Evangelos Batagiannis est architecte au sein d’Arte Charpentier. Il se passionne pour l’habitat depuis qu’il a enfin quitté son studio de 20m², du logement collectif aux usages des espaces habités. C’est de cet intérêt et d’un désir de partage d’expériences qu’il a décidé de s’engager dans une mission humanitaire pour la construction de lieux de vie pour des réfugiés au Malawi. Nous lui laissons la parole pour raconter son récit.
Arte Charpentier s’engage auprès d’associations aux missions variées, notamment Architectes solidaires et Rêves de gosse depuis plusieurs années.

La réalité des réfugiés

Avec Peter j’ai pu me rendre au camp de réfugiés à deux reprises: deux visites différentes mais aussi bouleversantes l’une que l’autre. Le contraste saisissant avec UBUNTU, les conditions de vie sont terribles : sols boueux, maisons effondrées, toits éventrés, et les déchets jonchent le sol. La situation était dramatique… Il s’agit d’une ville qui ne l’est pas officiellement. Pas de police, pas de médecins, pas de raccordement à l’eau (sanitaires, eau potable). Les maladies prolifèrent… Cependant, contre toute attente dans ce contexte déplorable, tout le monde était accueillant et souriant. Les enfants nous prenaient dans les bras dès qu’ils nous voyaient dans le camp.

©Evangelos Batagiannis février 2022 // Vue sur une partie du camp de Dzaleka

Nous avons été invité à entrer dans les maisons et écouter plusieurs histoires de familles qui nous ouvraient leurs portes avec le sourire. La plupart des familles sont monoparentales (principalement des mères) avec plusieurs enfants vivant dans des conditions d’une grande précarité. Les maisons ne suivent aucune planification urbaine et des fois elles sont construites au milieu d’un axe de circulation. Tout est piéton, et il est rare de voir un croisement de rues perpendiculaires. Tout est construit en brique de terre crue faisant fondre les maisons du camp dans le paysage coloré par l’argile. Les toitures sont constituées d’un agglomérat de matériaux superposés : des branches, du plastique, du bois, de la tôle, des feuilles…Elles ne me paraissent pas étanches et les façades sont détrempées. L’eau est le fléau du camp pendant cette période, ça se voit… L’humidité remontante fragilise encore davantage encore les maisons dans un état de dégradation avancée.

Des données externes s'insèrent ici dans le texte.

(** X7: the warning 'Failed to embed chunk <id>' naming a chunk of the
    chunker is logged exactly when [getEmbedding] threw on its request (the
    request was rejected, or the response held no embedding), and such a
    chunk is never kept. A chunk is missing from the document [processPdf]
    returns exactly when that warning was logged or the first embedding of
    its response carried no values: in the latter case it is dropped
    without any warning. *)
Theorem dropped_chunks_are_reported
    (ai : GoogleGenAI) (fuel : nat) (pageItems : list (list string)) (k : nat)
    (Hfuel : (chunkFuel (pagesOf pageItems) <= fuel)%nat) :
  exists evs k' doc l0,
    processPdf ai fuel (Pdf pageItems) k = (evs, k', Return doc)
    /\ chunkText DEFAULT_CHUNK_SIZE DEFAULT_OVERLAP fuel (pagesOf pageItems) = Some l0
    /\ forall i c0, nth_error l0 i = Some c0 ->
         (In (ConsoleWarn ("Failed to embed chunk " ++ id c0)) evs
          <-> embedThrows ai (k + i) (text c0) = true)
         /\ (In (ConsoleWarn ("Failed to embed chunk " ++ id c0)) evs ->
             In (id c0) (map id (chunks doc)) -> False)
         /\ ((In (id c0) (map id (chunks doc)) -> False)
             <-> In (ConsoleWarn ("Failed to embed chunk " ++ id c0)) evs
                 \/ embedUndefined ai (k + i) (text c0) = true).
Proof.
  destruct (processPdf_events ai fuel pageItems k Hfuel) as (evs & E & F).
  eexists evs, _, _, (documentChunks pageItems).
  split; [exact E|]. split.
  { unfold chunkText, documentChunks.
    rewrite forEachPage_concat; [reflexivity | reflexivity | exact Hfuel]. }
  intros i c0 Hnth. cbn [chunks].
  assert (Hnd : NoDup (map id (documentChunks pageItems)))
    by apply documentChunks_ids_NoDup.
  assert (Hun : Forall (fun c => embedding c = None) (documentChunks pageItems)).
  { apply Forall_forall. intros c Hc. now apply documentChunks_shape in Hc. }
  assert (Hw : In (ConsoleWarn ("Failed to embed chunk " ++ id c0)) evs
               <-> embedThrows ai (k + i) (text c0) = true).
  { rewrite <- (warned_iff_thrown ai (documentChunks pageItems) k i c0 Hnd Hnth).
    rewrite <- F. rewrite filter_In. cbn. tauto. }
  pose proof (kept_iff_embedded ai (documentChunks pageItems) k i c0 Hnd Hun Hnth) as Hk.
  split; [exact Hw|].
  destruct (embed_outcomes ai (k + i) (text c0))
    as [(v & Hr & Ht & Hu)|[(Hr & Ht & Hu)|(Hr & Ht & Hu)]];
    rewrite Hw, Hk, Hr, Ht, Hu.
  - split; [discriminate|]. split.
    + intros H. exfalso. apply H. now exists v.
    + intros [H|H]; discriminate.
  - split; [intros _ [v Hv]; discriminate|]. split; [now left|].
    intros _ [v Hv]. discriminate.
  - split; [discriminate|]. split; [now right|].
    intros _ [v Hv]. discriminate.
Qed.

Lemma dropped_chunks_are_reported_witness :
  exists evs doc,
    processPdf patchyAi 20 (Pdf sevenPages) 0%nat = (evs, 7%nat, Return doc)
    /\ map id (chunks doc) = ["1-0"; "3-0"; "4-0"; "6-0"; "7-0"]
    /\ filter is_warning evs = [ConsoleWarn "Failed to embed chunk 2-0"].
Proof.
  assert (Hfuel : (chunkFuel (pagesOf sevenPages) <= 20)%nat) by (vm_compute; lia).
  destruct (dropped_chunks_are_reported patchyAi 20 sevenPages 0%nat Hfuel)
    as (evs & k' & doc & l0 & Hrun & _).
  exists evs, doc.
  assert (E : processPdf patchyAi 20 (Pdf sevenPages) 0%nat
              = (evs, 7%nat, Return doc)
              /\ map id (chunks doc) = ["1-0"; "3-0"; "4-0"; "6-0"; "7-0"]
              /\ filter is_warning evs = [ConsoleWarn "Failed to embed chunk 2-0"]).
  { revert Hrun. vm_compute. intros [= <- <- <-]. repeat split. }
  exact E.
Defined.

Lemma streamTrace_one_request (ai : GoogleGenAI) (prompt : string) :
  filter is_generate_request (streamTrace ai prompt) = [GenerateRequest prompt].
Proof.
  unfold streamTrace. cbn [filter is_generate_request]. f_equal.
  assert (H : forall l, filter is_generate_request (map Yield l) = [])
    by (induction l; cbn; auto).
  destruct (generateContentStream ai prompt) as [|texts [|]];
    [reflexivity | apply H | rewrite filter_app, H; reflexivity].
Qed.

Lemma citationOf_no_request (top : list ScoredChunk) :
  filter is_generate_request (citationOf top) = [].
Proof.
  unfold citationOf. now destruct (0 <? List.length (uniquePages top))%nat.
Qed.
Definition DomainsCheck (n : Service) (domains : list string)
  : IO event (list Result.t * option error) :=
  if (List.length domains =? 0)%nat then Ret ([], Some ErrMissingDomains)
  else if (maxDomainsPerCheck <? List.length domains)%nat then
    Ret ([], Some ErrMaxDomainsExceeded)
  else checkDomains n domains.

(** What [parseResults] keeps of a numeric attribute [s] that it reads:
    the parsed value, or the zero of the field when parsing fails. *)
Definition parsed_or_zero (s : string) : float64 :=
  match ParseFloat s with
  | (v, None) => v
  | (_, Some _) => 0%float
  end.


End Client.

(** [ParamsIn] and [ParamsOut], the input and the output of the tool. *)
Record ParamsIn : Set := mkParamsIn {
  Domains : list string
}.

Record ParamsOut : Set := mkParamsOut {
  Results : list Result.t
}.

(** A value of the interface [DomainChecker]: its three methods. *)
Record DomainChecker : Type := mkDomainChecker {
  DomainChecker_DomainsCheck : list string -> IO event (list Result.t * option error);
  DomainChecker_Name : string;
  DomainChecker_Description : string
}.

(** A [*Service] as a [DomainChecker]. *)
Definition Service_DomainChecker {L : Libraries} (n : Service) : DomainChecker :=
  mkDomainChecker (DomainsCheck n) (Name n) (Description n).

End namecheap.

(** ** The values of the protocol library [mcp] that the adapter builds

    Only the fields that [Handler] sets are kept; the others have their
    zero values. *)
Module mcp.

Definition Role : Set := string.

Module Annotations.
Record t : Set := mk {
    Audience : list Role;
    Priority : float64
  }.
End Annotations.

Module TextContent.
Record t : Set := mk {
    Text : string;
    Annotations : option Annotations.t
  }.
End TextContent.
(** * BPMN workflow schema utilities: a shallow embedding

    Two scripts are modelled here:

    - [scripts/test-bpmn-combined.py]: [combine_schemas] loads six schema
      files, merges their [definitions] under prefixed names, rewrites
      every external [$ref] into a local pointer and writes the result;
    - [scripts/test-bpmn-json.py]: [check_bpmn_file] checks the structure of
      a BPMN document and returns the list of problems found; [main], which
      prints that list for each sample file, is not modelled.

    Python values are the ones [json.load] produces.  A [dict] keeps its
    insertion order and is an association list whose keys are pairwise
    distinct; a raised exception is the left summand of the error monad. *)

From Stdlib Require Import ZArith List String Ascii Bool Lia Permutation.
From Stdlib Require Import SpecFloat.
From ExtLib Require Import Structures.Monad Data.Monads.EitherMonad.
Import ListNotations.
Import MonadNotation.
Local Open Scope monad_scope.
Local Open Scope string_scope.
Local Open Scope list_scope.

Infix "+++" := String.append (right associativity, at level 60).

(** ** Python strings

    A [str] is modelled by [string]; the patterns searched for below are
    ASCII, so searching bytes of the UTF-8 form and searching code points
    find the same occurrences. *)
Module PyStr.

(** [s.startswith(p)] *)
Definition startswith (s p : string) : bool := String.prefix p s.

(** [p in s] for two strings: [p] occurs somewhere in [s]. *)
Fixpoint contains (p s : string) : bool :=
  String.prefix p s ||
  match s with
  | EmptyString => false
  | String _ s' => contains p s'
  end.

(** [s.replace(old, new)], scanning left to right over non-overlapping
    occurrences; [skip] counts the characters of the occurrence just
    replaced that are still to be passed over.  [old] is not empty. *)
Fixpoint replace_from (old new : string) (skip : nat) (s : string) : string :=
  match s with
  | EmptyString => EmptyString
  | String c s' =>
      match skip with
      | S k => replace_from old new k s'
      | O =>
          if String.prefix old s
          then new +++ replace_from old new (String.length old - 1) s'
          else String c (replace_from old new 0 s')
      end
  end.

Definition replace (s old new : string) : string := replace_from old new 0 s.

(** [s.split(sep)] for a non-empty [sep]: the pieces between the
    non-overlapping occurrences of [sep], found left to right. *)
Fixpoint split_from (sep : string) (skip : nat) (s : string) : list string :=
  match s with
  | EmptyString => [EmptyString]
  | String c s' =>
      match skip with
      | S k => split_from sep k s'
      | O =>
          if String.prefix sep s
          then EmptyString :: split_from sep (String.length sep - 1) s'
          else match split_from sep 0 s' with
               | piece :: pieces => String c piece :: pieces
               | [] => [String c EmptyString]
               end
      end
  end.

Definition split (s sep : string) : list string := split_from sep 0 s.

(** The characters of a string, each as a one-character string: what
    iterating over a [str] yields. *)
Fixpoint chars (s : string) : list string :=
  match s with
  | EmptyString => []
  | String c s' => String c EmptyString :: chars s'
  end.

(** Index of the last ["."] of [s], counted from the right end: the
    number of characters after it. *)
Fixpoint after_last_dot (s : string) : option nat :=
  match s with
  | EmptyString => None
  | String c s' =>
      match after_last_dot s' with
      | Some n => Some n
      | None => if Ascii.eqb c "."%char then Some (String.length s') else None
      end
  end.

(** The part of a path after its last ["/"]. *)
Fixpoint basename (p : string) : string :=
  match p with
  | EmptyString => EmptyString
  | String c p' =>
      if contains "/" p' then basename p'
      else if Ascii.eqb c "/"%char then p' else p
  end.

(** [Path(p).stem]: the final component without its last suffix; a dot
    that starts or ends the component does not begin a suffix. *)
Definition stem (p : string) : string :=
  let name := basename p in
  match after_last_dot name with
  | Some n =>
      let i := String.length name - n - 1 in
      if (0 <? i)%nat && (0 <? n)%nat then String.substring 0 i name else name
  | None => name
  end.

End PyStr.

(** ** Exceptions and the error monad *)

Inductive exn : Type :=
| FileError (msg : string)        (* [open] failed: [OSError] and its subclasses *)
| JSONDecodeError (msg : string)  (* [json.load] failed *)
| TypeError
| AttributeError
| KeyError.

(** [str(e)] of an exception raised while loading a file. *)
Definition exn_message (e : exn) : string :=
  match e with
  | FileError msg | JSONDecodeError msg => msg
  | TypeError => "TypeError"
  | AttributeError => "AttributeError"
  | KeyError => "KeyError"
  end.

Definition exc (A : Type) : Type := sum exn A.

#[global] Instance Monad_exc : Monad exc := Monad_either exn.

Definition raise {A : Type} (e : exn) : exc A := inl e.

(** ** JSON values as Python objects *)

Unset Elimination Schemes.
Inductive json : Type :=
| JNull
| JBool (b : bool)
| JInt (n : Z)
| JFloat (f : spec_float)
| JStr (s : string)
| JArr (items : list json)
| JObj (entries : list (string * json)).
Set Elimination Schemes.

Definition dict : Type := list (string * json).

(** ** Induction on documents *)
Section JsonInduction.

Variable P : json -> Prop.
Hypothesis P_null : P JNull.
Hypothesis P_bool : forall b, P (JBool b).
Hypothesis P_int : forall n, P (JInt n).
Hypothesis P_float : forall f, P (JFloat f).
Hypothesis P_str : forall s, P (JStr s).
Hypothesis P_arr : forall items, Forall P items -> P (JArr items).
Hypothesis P_obj : forall entries, Forall (fun entry => P (snd entry)) entries -> P (JObj entries).

Fixpoint json_ind (v : json) : P v :=
  match v with
  | JNull => P_null
  | JBool b => P_bool b
  | JInt n => P_int n
  | JFloat f => P_float f
  | JStr s => P_str s
  | JArr items =>
      P_arr items
        ((fix all (l : list json) : Forall P l :=
            match l with
            | [] => Forall_nil P
            | x :: l' => Forall_cons x (json_ind x) (all l')
            end) items)
  | JObj entries =>
      P_obj entries
        ((fix all (l : list (string * json)) : Forall (fun entry => P (snd entry)) l :=
            match l with
            | [] => Forall_nil _
            | e :: l' => Forall_cons e (json_ind (snd e)) (all l')
            end) entries)
  end.

End JsonInduction.

Module PyDict.

Fixpoint get (d : dict) (k : string) : option json :=
  match d with
  | [] => None
  | (k', v) :: d' => if String.eqb k k' then Some v else get d' k
  end.

Definition has (d : dict) (k : string) : bool :=
  match get d k with Some _ => true | None => false end.

(** [d[k] = v]: an existing key keeps its place, a new one goes last. *)
Fixpoint set (k : string) (v : json) (d : dict) : dict :=
  match d with
  | [] => [(k, v)]
  | (k', v') :: d' =>
      if String.eqb k k' then (k', v) :: d' else (k', v') :: set k v d'
  end.

(** [del d[k]] *)
Fixpoint del (k : string) (d : dict) : dict :=
  match d with
  | [] => []
  | (k', v') :: d' => if String.eqb k k' then d' else (k', v') :: del k d'
  end.

Definition keys (d : dict) : list string := map fst d.

End PyDict.

Fixpoint nodupb (l : list string) : bool :=
  match l with
  | [] => true
  | k :: l' => negb (existsb (String.eqb k) l') && nodupb l'
  end.

(** A parsed document: the keys of every object are pairwise distinct. *)
Fixpoint wf_json (v : json) : bool :=
  match v with
  | JArr items => forallb wf_json items
  | JObj entries =>
      nodupb (map fst entries) && forallb (fun kv => wf_json (snd kv)) entries
  | _ => true
  end.

(** ** The object protocol on parsed values

    The scripts apply [in], [x[k]], [x.get(k, d)], [for ... in x] and the
    like to whatever the document holds at that place; each of them is
    defined on some kinds of value and raises on the others. *)
Module Py.

(** [k in x] for a string [k]: a key of a dict, an item of a list, a
    substring of a string; the other values are not containers. *)
Definition contains (k : string) (x : json) : exc bool :=
  match x with
  | JObj d => ret (PyDict.has d k)
  | JArr items =>
      ret (existsb (fun v => match v with JStr s => String.eqb k s | _ => false end) items)
  | JStr s => ret (PyStr.contains k s)
  | _ => raise TypeError
  end.

(** [x[k]] for a string [k] *)
Definition getitem (x : json) (k : string) : exc json :=
  match x with
  | JObj d => match PyDict.get d k with Some v => ret v | None => raise KeyError end
  | _ => raise TypeError
  end.

(** [x.get(k, default)]: only a dict has the method. *)
Definition get (x : json) (k : string) (default : json) : exc json :=
  match x with
  | JObj d => ret (match PyDict.get d k with Some v => v | None => default end)
  | _ => raise AttributeError
  end.

(** [x.items()] *)
Definition items (x : json) : exc dict :=
  match x with
  | JObj d => ret d
  | _ => raise AttributeError
  end.

(** [x.copy()]: a shallow copy; nothing below mutates a shared child, so
    the copy is the value itself. *)
Definition copy (x : json) : exc json :=
  match x with
  | JObj _ | JArr _ => ret x
  | _ => raise AttributeError
  end.

(** [x[k] = v] for a string [k] *)
Definition setitem (x : json) (k : string) (v : json) : exc json :=
  match x with
  | JObj d => ret (JObj (PyDict.set k v d))
  | _ => raise TypeError
  end.

(** [del x[k]] for a string [k] *)
Definition delitem (x : json) (k : string) : exc json :=
  match x with
  | JObj d => if PyDict.has d k then ret (JObj (PyDict.del k d)) else raise KeyError
  | _ => raise TypeError
  end.

(** [for item in x]: the items of a list, the keys of a dict, the
    characters of a string. *)
Definition iter (x : json) : exc (list json) :=
  match x with
  | JArr items => ret items
  | JObj d => ret (map JStr (PyDict.keys d))
  | JStr s => ret (map JStr (PyStr.chars s))
  | _ => raise TypeError
  end.

(** [x == s] for a string [s] *)
Definition eq_str (x : json) (s : string) : bool :=
  match x with
  | JStr t => String.eqb t s
  | _ => false
  end.

End Py.

(** ** scripts/test-bpmn-combined.py *)
Module Combined.

Definition schema_files : list string :=
  [ "schemas/bpmn-common.json";
    "schemas/bpmn-flow-objects.json";
    "schemas/bpmn-connectors.json";
    "schemas/bpmn-artifacts.json";
    "schemas/bpmn-agents.json";
    "schemas/bpmn-process.json" ].

Definition test_files : list string :=
  [ "test-data/simple-process.json";
    "test-data/parallel-gateway.json";
    "test-data/exclusive-gateway.json" ].

Definition combined_path : string := "schemas/bpmn-combined.json".

(** Lines 23-27: every file is opened and parsed in turn, and stored
    under the stem of its path; the first failure propagates. *)
Fixpoint load_schemas (read : string -> exc json) (files : list string)
         (schemas : dict) : exc dict :=
  match files with
  | [] => ret schemas
  | filepath :: rest =>
      schema <- read filepath ;;
      load_schemas read rest (PyDict.set (PyStr.stem filepath) schema schemas)
  end.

En rentrant chez une dame, la première chose que nous voyons ce sont ses cinq enfants. Ils sont pieds nus. Le sol est le même entre l’extérieur et l’intérieur. La maison est assez basse de plafond. L’espace est particulièrement sombre. La fumée crée une atmosphère irrespirable. Nous comprenons rapidement que la fumée vient d’un coin faisant office de cuisine. La cuisson se fait à l’intérieur, sans échappement des fumées. En effet, le bois coûte cher. Il faut éviter la consommation rapide de cette ressource rare. De ce fait, les réfugiés privilégient des espaces clos sans renouvellement d’air. il n’y a pas de fenêtres ni d’appareils électriques pour évacuer la fumée, le sol et les parois à proximité de la “cuisine” sont noircis. Rapidement je me suis baissé, comme pour évacuer un avion en détresse. Les familles s’intoxiquent sans arrêt. Cette famille aussi s’alimente grâce aux programmes d’aide des nations unis. Ces derniers apportent de la nourriture chaque semaine. Une alimentation peu variée, du riz et de la farine. Je doute que la quantité soit suffisante pour une famille nombreuse. La mère nous a montré l’endroit où elle dort, et aussi la chambre des enfants. Les pièces sont trop petites. L’eau s’infiltre par endroit et surtout par la toiture. Quelques bouts de tissus accrochés au plafond, conduisent les gouttes loin du lit de la mère. Nous sortons sonnés de cette visite.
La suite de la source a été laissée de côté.